— Given data —

(* ===== verification/App.v ===== *)
(** [internal/app/app.go]: start-up and shutdown of the server, and the
    commands of [cmd/lasd/commands.go] that do the same work from outside
    ([gc], [purge], [ls]). *)

From S2P Require Import Prelude GoStrings K8s Apis Store Core Driver Reconciler Router Config VRouter.
Local Open Scope string_scope.

(** ** The default template and pool

    [reconciler.ToUnstructured] on the two structs. *)

Record PoolSpec := mkPoolSpec {
  po_Namespace : string; po_Name : string; po_Replicas : Z; po_TemplateRef : string;
}.
Record TemplateSpec := mkTemplateSpec {
  te_Namespace : string; te_Name : string;
  (** name, image and port of the only container *)
  te_Container : string * string * Z;
  te_EnvPolicy : string; te_VCTPolicy : string;
}.

Class BootConverter (U : Type) := {
  template_to_u : TemplateSpec → option U;
  pool_to_u : PoolSpec → option U;
}.
Class BootConverterLaws (U : Type) `{Unstructured U, !BootConverter U} := {
  template_named : ∀ t u, template_to_u t = Some u → named u (te_Namespace t) (te_Name t);
  pool_named : ∀ p u, pool_to_u p = Some u → named u (po_Namespace p) (po_Name p);
  template_kind : ∀ t u, template_to_u t = Some u → GetKind u = "SandboxTemplate";
  pool_kind : ∀ p u, pool_to_u p = Some u → GetKind u = "SandboxWarmPool";
}.

(** [int32(port)] *)
Definition wrap_i32 (z : Z) : Z := (z + 2 ^ 31) `mod` u32_mod - 2 ^ 31.

Definition default_template (cfg : Config.t) : TemplateSpec :=
  mkTemplateSpec "default" "default" ("runtime", Config.RuntimeImage cfg, wrap_i32 (Config.ServerPort cfg))
    "Allowed" "Allowed".
Definition default_pool : PoolSpec := mkPoolSpec "default" "default" 0 "default".

Section app.
Context {U P D : Type} `{Unstructured U} `{Codec U} `{Persister P} `{Oracle} `{Driver D}.
Context `{!RouterConverter U, !BootConverter U}.
#[local] Notation World := (world U P D).
Implicit Types (w : World) (s : Store U P).

Definition bootstrapObjects (cfg : Config.t) s : Store U P :=
  let s := ensure TemplateGVR "default" "default" (template_to_u (default_template cfg)) s in
  ensure WarmPoolGVR "default" "default" (pool_to_u default_pool) s.

(** ** Adopting the containers that survived *)

Definition adopt_one w (c : ContainerInfo) : World :=
  if decide (ci_Namespace c = "" ∨ ci_Sandbox c = "") then w
  else match Get SandboxGVR (ci_Namespace c) (ci_Sandbox c) (w_store w) with
       | Ok _ => w
       | Err _ => (drv (RemoveContainer (ci_ID c)) w).1
       end.

Definition bootAdoption w : World :=
  let '(w, r) := drv ListManaged w in
  match r with Ok l => foldl adopt_one w l | Err _ => w end.

(** ** The virtual router *)

(** The namespaces a watch reports, in order. *)
Definition follow_namespaces s (events : list (Event U)) : Store U P :=
  foldl (λ s ev, EnsureNamespace s (GetName (ev_Object ev))) s events.

Definition startVirtualRouter s (events : list (Event U)) : Store U P :=
  follow_namespaces (EnsureNamespace (EnsureNamespace s "default") SystemNamespace) events.

(** [Run], up to the servers: adoption when a driver is there, the default
    objects, the router's objects. *)
Definition Run_startup (cfg : Config.t) (has_driver : bool) w : World :=
  let w := if has_driver then bootAdoption w else w in
  let w := if Config.Bootstrap cfg then put_store (bootstrapObjects cfg (w_store w)) w else w in
  put_store (startVirtualRouter (w_store w) []) w.

(** ** Shutdown and the commands *)

Definition remove_containers (d : D) (l : list ContainerInfo) : D :=
  foldl (λ d c, (RemoveContainer (ci_ID c) d).1) d l.
Definition remove_named_volumes (d : D) (l : list VolumeSpec) : D :=
  foldl (λ d v, (RemoveVolume (v_Name v) d).1) d l.

(** A loop of calls whose errors are dropped.  Nothing has stopped the rest of the
    process, the reconcilers and the API among it: before the [i]-th call it does
    [env i].  The flag, which the code does not look at, says whether every call
    succeeded. *)
Fixpoint each {A} (call : A → D → D * res driver_error ()) (env : nat → World → World) (i : nat) (l : list A) w
  : World * bool :=
  match l with
  | [] => (w, true)
  | x :: l =>
      let '(w, r) := drv (call x) (env i w) in
      let '(w, ok) := each call env (S i) l w in
      (w, is_ok r && ok)
  end.

(** [teardownAll]; the flag says whether both listings and every removal of a
    container succeeded. *)
Definition teardown (env : nat → World → World) w : World * bool :=
  let '(w, cs) := drv ListManaged (env 0 w) in
  let l := default [] (ok_val cs) in
  let '(w, ok) := each (λ c, RemoveContainer (ci_ID c)) env 1 l w in
  let i := S (length l) in
  let '(w, vs) := drv ListManagedVolumes (env i w) in
  let '(w, _) := each (λ v, RemoveVolume (v_Name v)) env (S i) (default [] (ok_val vs)) w in
  (w, is_ok cs && ok && is_ok vs).
Definition teardownAll (env : nat → World → World) w : World := (teardown env w).1.

Definition close (cfg : Config.t) (env : nat → World → World) w : World :=
  if Config.EphemeralOnShutdown cfg then teardownAll env w else w.

(** [gc]: [exists_] asks the server for the sandbox, and any failure of that
    request reads as its absence. *)
Definition gc_one (exists_ : string → string → bool) (dryRun : bool) (acc : D * Z) (c : ContainerInfo) : D * Z :=
  if bool_decide (ci_Sandbox c = "") || exists_ (ci_Namespace c) (ci_Sandbox c) then acc
  else (if dryRun then acc.1 else (RemoveContainer (ci_ID c) acc.1).1, (acc.2 + 1)%Z).

Definition gc (exists_ : string → string → bool) (dryRun : bool) (d : D) : D * res driver_error Z :=
  let '(d, r) := ListManaged d in
  match r with
  | Err e => (d, Err e)
  | Ok cs => let '(d, n) := foldl (gc_one exists_ dryRun) (d, 0%Z) cs in (d, Ok n)
  end.

(** [purge], and what it reports: the containers and volumes it removed. *)
Definition purge (d : D) : D * (nat * nat) :=
  let '(d, cs) := ListManaged d in
  let cs := default [] (ok_val cs) in
  let d := remove_containers d cs in
  let '(d, vs) := ListManagedVolumes d in
  let vs := default [] (ok_val vs) in
  (remove_named_volumes d vs, (length cs, length vs)).

(** ** [ls] *)

(** [conditionStatus]: the first condition of the type whose status is a
    string. *)
Fixpoint cond_status (condType : string) (conds : list gval) : string :=
  match conds with
  | [] => "-"
  | GMap m :: conds =>
      if decide (m !! "type" = Some (GStr condType))
      then match m !! "status" with Some (GStr s) => s | _ => cond_status condType conds end
      else cond_status condType conds
  | _ :: conds => cond_status condType conds
  end.
Definition conditionStatus (u : U) (condType : string) : string :=
  match nested_conditions (StatusOf u) with
  | Some conds => cond_status condType conds
  | None => "-"
  end.

Definition ls_key (ns name : string) : string := ns +:+ "/" +:+ name.

(** The maps of states and host ports the listed containers fill. *)
Definition ls_maps (serverPort : Z) (cs : list ContainerInfo) : gmap string string * gmap string Z :=
  foldl (λ acc c,
    let k := ls_key (ci_Namespace c) (ci_Sandbox c) in
    (<[k := ci_State c]> acc.1,
     match ci_PortMap c !! serverPort with Some hp => <[k := hp]> acc.2 | None => acc.2 end))
    (∅, ∅) cs.

Definition ls_row (maps : gmap string string * gmap string Z) (u : U) : list string :=
  let k := ls_key (GetNamespace u) (GetName u) in
  [GetNamespace u; GetName u; conditionStatus u "Ready"; default "" (maps.1 !! k);
   match maps.2 !! k with Some hp => itoa hp | None => "" end].

(** [items] is the server's list; without a driver, or when its listing fails,
    the last two columns are empty. *)
Definition ls (serverPort : Z) (items : list U) (cs : option (list ContainerInfo)) : list (list string) :=
  ls_row (ls_maps serverPort (default [] cs)) <$> items.
End app.
(** Garbage collection: with [gc], the container of every sandbox the server
    knows stays as it is, and every other sandbox container goes when its
    removal is granted; a dry run touches nothing. *)
Lemma gc_collects exists_ d d' l k :
  listing d l → labelled d →
  gc exists_ false d = (d', Ok k) →
  (∀ ns n info, container_of d ns n = Some info →
     if exists_ ns n then container_of d' ns n = Some info
     else (∃ r, (ci_ID info, r) ∈ removals (gc_keep exists_) d l) ∧
          ((ci_ID info, Ok ()) ∈ removals (gc_keep exists_) d l → container_of d' ns n = None)) ∧
  (gc exists_ true d).1 = d.
Proof.
  intros Hl Hlab. unfold gc. pose proof (list_pure d) as Hp. destruct Hl as [Hl Hnd].
  destruct (ListManaged d) as [d1 r] eqn:E. simpl in Hp, Hl. subst d1 r. rewrite gc_sweep. intros [= <- _]. split.
  - intros ns n info Hc. destruct (Hlab ns n info Hc) as (Hns & Hn & _ & Hne).
    pose proof (sweep_listing (gc_keep exists_) d l ns n info ltac:(split; [by rewrite E|done]) Hc) as Hs.
    unfold gc_keep at 1 in Hs. by rewrite Hns, Hn, bool_decide_eq_false_2 in Hs by done.
  - pose proof (gc_dry exists_ l d 0) as Hdry. by destruct (foldl _ _ _).
Qed.

(** *** purge *)

(** A volume can be removed once no container mounts it, in particular when none
    is left. *)
Definition unused_removable : Prop :=
  ∀ v d, (∀ ns n, container_of d ns n = None) → (RemoveVolume v d).2 = Ok ().

Definition cleared d : Prop := (∀ ns n, container_of d ns n = None) ∧ (∀ v, volume_of d v = None).

(** Volumes are found under their names. *)
Definition volumes_named d : Prop := ∀ v x, volume_of d v = Some x → v_Name x = v.

Lemma remove_containers_volumes d l : volume_of (remove_containers d l) = volume_of d.
Proof.
  revert d; induction l as [|c l IH]; intros d; [done|].
  change (volume_of (remove_containers (RemoveContainer (ci_ID c) d).1 l) = volume_of d).
  by rewrite IH, remove_volumes.
Qed.

Lemma remove_named_volumes_view l d :
  unused_removable → (∀ ns n, container_of d ns n = None) →
  (∀ ns n, container_of (remove_named_volumes d l) ns n = None) ∧
  (∀ v, v ∈ v_Name <$> l ∨ volume_of d v = None → volume_of (remove_named_volumes d l) v = None).
Proof.
  intros Hu. revert d; induction l as [|x l IH]; intros d Hd; [split; [done|set_solver]|].
  change (remove_named_volumes d (x :: l)) with (remove_named_volumes (RemoveVolume (v_Name x) d).1 l).
  destruct (IH (RemoveVolume (v_Name x) d).1) as [Hc Hv]; [intros; by rewrite remove_volume_containers|].
  split; [done|].
  assert (volume_of (RemoveVolume (v_Name x) d).1 (v_Name x) = None) as Hx by by apply remove_volume_ok, Hu.
  intros v Hor. apply Hv. destruct (decide (v = v_Name x)) as [->|Hne]; [by right|].
  rewrite remove_volume_ne by done. set_solver.
Qed.

(** Purging: when both listings and the removals of containers are granted,
    [purge] leaves no container and no volume of the daemon. *)
Lemma purge_complete d cs vs :
  unused_removable → volumes_named d → listing d cs → granted (removals (λ _, false) d cs) →
  (ListManagedVolumes (remove_containers d cs)).2 = Ok vs → cleared (purge d).1.
Proof.
  intros Hu Hv Hl Hg Hvs. unfold purge. pose proof (list_pure d) as Hp.
  assert (∀ ns n, container_of (remove_containers d cs) ns n = None) as Hc.
  { intros ns n. change (container_of (sweep (λ _, false) d cs) ns n = None).
    destruct (container_of d ns n) as [info|] eqn:Hc; [|by apply sweep_gone].
    by rewrite (sweep_granted _ _ _ _ _ info). }
  destruct Hl as [Hl _]. destruct (ListManaged d) as [d0 r]. simpl in Hp, Hl. subst d0 r. cbn [ok_val from_option id].
  set (d1 := remove_containers d cs) in *.
  pose proof (list_volumes_pure d1) as Hp2. pose proof (list_volumes_complete d1 vs) as Hcomp.
  destruct (ListManagedVolumes d1) as [d2 r]. simpl in Hp2, Hvs. subst d2 r. cbn [fst ok_val from_option id].
  destruct (remove_named_volumes_view vs d1 Hu Hc) as [Hc' Hv']. split; [done|].
  intros v. apply Hv'. destruct (volume_of d1 v) as [x|] eqn:Hx; [left|by right].
  pose proof (Hcomp v x eq_refl Hx) as Hin. unfold d1 in Hx. rewrite remove_containers_volumes in Hx.
  apply list_elem_of_fmap. exists x. split; [|done]. symmetry. by apply Hv.
Qed.
End sweep.

(** ** The shutdown, with the rest of the process running *)

Section teardown.
Context {U P D : Type} `{Unstructured U} `{Codec U} `{Persister P}.
Context `{DriverLaws D, !ListingLaws D}.
#[local] Notation World := (world U P D).
Implicit Types (w : World) (env : nat → World → World).

(** Nothing is created in the meantime. *)
Definition no_creation env : Prop := ∀ i w,
  (∀ ns n, container_of (w_drv (env i w)) ns n = None ∨
           container_of (w_drv (env i w)) ns n = container_of (w_drv w) ns n) ∧
  (∀ v, volume_of (w_drv (env i w)) v = None ∨ volume_of (w_drv (env i w)) v = volume_of (w_drv w) v).

Context (env : nat → World → World) (Hq : no_creation env).

Lemma env_none i w ns n : container_of (w_drv w) ns n = None → container_of (w_drv (env i w)) ns n = None.
Proof. intros Hn. by destruct (proj1 (Hq i w) ns n) as [?| ->]. Qed.
Lemma env_volume_none i w v : volume_of (w_drv w) v = None → volume_of (w_drv (env i w)) v = None.
Proof. intros Hn. by destruct (proj2 (Hq i w) v) as [?| ->]. Qed.

Lemma each_containers i l w ns n :
  container_of (w_drv w) ns n = None ∨ (∃ info, container_of (w_drv w) ns n = Some info ∧ info ∈ l) →
  (each (λ c, RemoveContainer (ci_ID c)) env i l w).2 = true →
  container_of (w_drv (each (λ c, RemoveContainer (ci_ID c)) env i l w).1) ns n = None.
Proof.
  revert i w; induction l as [|c l IH]; intros i w Hc; cbn.
  { intros _. destruct Hc as [?|(info & _ & Hin)]; [done|]. by apply not_elem_of_nil in Hin. }
  unfold drv. specialize (IH (S i)).
  pose proof (remove_gone (ci_ID c) ns n (w_drv (env i w))) as Hg.
  pose proof (λ info, remove_ok (ci_ID c) ns n (w_drv (env i w)) info) as Ho.
  pose proof (λ info, remove_other (ci_ID c) ns n (w_drv (env i w)) info) as Hr.
  destruct (RemoveContainer (ci_ID c) (w_drv (env i w))) as [d r]. cbn in Hg, Ho, Hr.
  specialize (IH (put_drv d (env i w))). cbn in IH.
  destruct (each _ env (S i) l (put_drv d (env i w))) as [w2 ok]. cbn in *.
  intros [Hok ->]%andb_true_iff. apply IH; [|done]. destruct r as [[]|]; [|done].
  destruct Hc as [Hc|(info & Hc & Hin)]; [left; apply Hg; by apply env_none|].
  destruct (proj1 (Hq i w) ns n) as [E|E]; [left; by apply Hg|]. rewrite Hc in E.
  destruct (decide (ci_ID info = ci_ID c)) as [Hid|Hid]; [left; by apply (Ho info)|].
  right. exists info. split; [by apply Hr|]. by apply elem_of_cons in Hin as [->|Hin].
Qed.

Lemma each_containers_volumes i l w v :
  volume_of (w_drv (each (λ c, RemoveContainer (ci_ID c)) env i l w).1) v = None ∨
  volume_of (w_drv (each (λ c, RemoveContainer (ci_ID c)) env i l w).1) v = volume_of (w_drv w) v.
Proof.
  revert i w; induction l as [|c l IH]; intros i w; cbn; [by right|]. unfold drv.
  pose proof (remove_volumes (ci_ID c) (w_drv (env i w))) as Hv.
  destruct (RemoveContainer (ci_ID c) (w_drv (env i w))) as [d r]. cbn in Hv.
  specialize (IH (S i) (put_drv d (env i w))). cbn in IH. rewrite Hv in IH.
  destruct (each _ env (S i) l (put_drv d (env i w))) as [w2 ok]. cbn in *.
  destruct IH as [IH|IH]; [by left|]. rewrite IH. apply Hq.
Qed.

— What the task asks —
From the records above, extract exactly and only the lines that begin at the line with "(** [conditionStatus]: the" and stop after the line with "Definition conditionStatus (u".

— Expected answer —
(** [conditionStatus]: the first condition of the type whose status is a
    string. *)
Fixpoint cond_status (condType : string) (conds : list gval) : string :=
  match conds with
  | [] => "-"
  | GMap m :: conds =>
      if decide (m !! "type" = Some (GStr condType))
      then match m !! "status" with Some (GStr s) => s | _ => cond_status condType conds end
      else cond_status condType conds
  | _ :: conds => cond_status condType conds
  end.
Definition conditionStatus (u : U) (condType : string) : string :=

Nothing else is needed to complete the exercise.